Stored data
• • •

(* ===== verification/Metadata.v ===== *)
(** * The message tables of the metadata database:
    [crates/ephemera-store/src/metadata.rs]

    One record per table row, keyed by the table's primary key; columns that
    no modelled statement reads or writes are left out.  Identities, ids and
    hashes are BLOBs, times [INTEGER]s in seconds. *)
From S2P Require Import Prelude Unicode Ratchet Tables.

Record ConnRow := MkConn {
  c_status : string;
  c_created_at : Z;
  c_updated_at : Z;
  c_message : option str;
  c_initiator : option bytes
}.

Record BlockRow := MkBlock { bl_created_at : Z; bl_reason : option str }.
Record MuteRow := MkMute { mu_created_at : Z; mu_expires_at : option Z }.

Record ConvRow := MkConv {
  our_pubkey : bytes;
  their_pubkey : bytes;
  last_message_at : option Z;
  unread_count : Z;
  is_request : bool;
  conv_created_at : Z
}.

Record MsgRow := MkMsg {
  m_conversation : bytes;
  m_sender : bytes;
  m_received_at : Z;
  m_expires_at : Z;
  m_is_read : bool;
  m_preview : option str;
  m_has_media : bool;
  m_encrypted_body : option bytes;
  m_is_encrypted : bool
}.

Record ReqRow := MkReq { rq_status : string; rq_created_at : Z }.

Record DropRow := MkDrop {
  dd_mailbox : bytes;
  dd_sealed : bytes;
  dd_deposited_at : Z;
  dd_expires_at : Z
}.

(** Keys: connections by (local, remote), blocks and mutes by (owner,
    target), requests by (sender, recipient). *)
Record MetadataDb := MkDb {
  connections : gmap (bytes * bytes) ConnRow;
  blocks : gmap (bytes * bytes) BlockRow;
  mutes : gmap (bytes * bytes) MuteRow;
  conversations : gmap bytes ConvRow;
  messages : gmap bytes MsgRow;
  message_requests : gmap (bytes * bytes) ReqRow;
  dead_drops : gmap bytes DropRow
}.

Definition empty_db : MetadataDb := MkDb ∅ ∅ ∅ ∅ ∅ ∅ ∅.

Definition with_connections t d := MkDb t (blocks d) (mutes d) (conversations d) (messages d) (message_requests d) (dead_drops d).
Definition with_blocks t d := MkDb (connections d) t (mutes d) (conversations d) (messages d) (message_requests d) (dead_drops d).
Definition with_mutes t d := MkDb (connections d) (blocks d) t (conversations d) (messages d) (message_requests d) (dead_drops d).
Definition with_conversations t d := MkDb (connections d) (blocks d) (mutes d) t (messages d) (message_requests d) (dead_drops d).
Definition with_messages t d := MkDb (connections d) (blocks d) (mutes d) (conversations d) t (message_requests d) (dead_drops d).
Definition with_message_requests t d := MkDb (connections d) (blocks d) (mutes d) (conversations d) (messages d) t (dead_drops d).
Definition with_dead_drops t d := MkDb (connections d) (blocks d) (mutes d) (conversations d) (messages d) (message_requests d) t.

(** A table update as a statement that cannot fail. *)
Definition exec {E} (f : MetadataDb → MetadataDb) : SE MetadataDb E unit := se_modify f.

(** [rusqlite] binds a [u64] only when it fits an [i64]. *)
Definition sql_u64 (n : N) : result MessageError Z :=
  if (n <? 2 ^ 63)%N then Ok (Z.of_N n) else Err (Database "out of range integral type conversion attempted").

(** [INSERT (OR IGNORE) INTO messages], with its primary key and its
    reference to [conversations]; returns the number of rows. *)
Definition insert_message (or_ignore : bool) (id : bytes) (row : MsgRow) : SE MetadataDb MessageError nat := λ d,
  match messages d !! id with
  | Some _ =>
      if or_ignore then (d, Ok 0)
      else (d, Err (Database "UNIQUE constraint failed: messages.message_id"))
  | None =>
      match conversations d !! m_conversation row with
      | None => (d, Err (Database "FOREIGN KEY constraint failed"))
      | Some _ => (with_messages (<[id := row]> (messages d)) d, Ok 1)
      end
  end.

(** [INSERT OR IGNORE INTO dead_drops]. *)
Definition insert_drop (id : bytes) (row : DropRow) : SE MetadataDb MessageError unit :=
  exec (λ d, with_dead_drops (insert_or_ignore id row (dead_drops d)) d).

• • •

### Your assignment
Reproduce the lines above, beginning at the line with "conversations : gmap bytes ConvRow;" and stopping after the line with "Definition with_messages t", exactly as they are.

### Solution
  conversations : gmap bytes ConvRow;
  messages : gmap bytes MsgRow;
  message_requests : gmap (bytes * bytes) ReqRow;
  dead_drops : gmap bytes DropRow
}.

Definition empty_db : MetadataDb := MkDb ∅ ∅ ∅ ∅ ∅ ∅ ∅.

Definition with_connections t d := MkDb t (blocks d) (mutes d) (conversations d) (messages d) (message_requests d) (dead_drops d).
Definition with_blocks t d := MkDb (connections d) t (mutes d) (conversations d) (messages d) (message_requests d) (dead_drops d).
Definition with_mutes t d := MkDb (connections d) (blocks d) t (conversations d) (messages d) (message_requests d) (dead_drops d).
Definition with_conversations t d := MkDb (connections d) (blocks d) (mutes d) t (messages d) (message_requests d) (dead_drops d).
Definition with_messages t d := MkDb (connections d) (blocks d) (mutes d) (conversations d) t (message_requests d) (dead_drops d).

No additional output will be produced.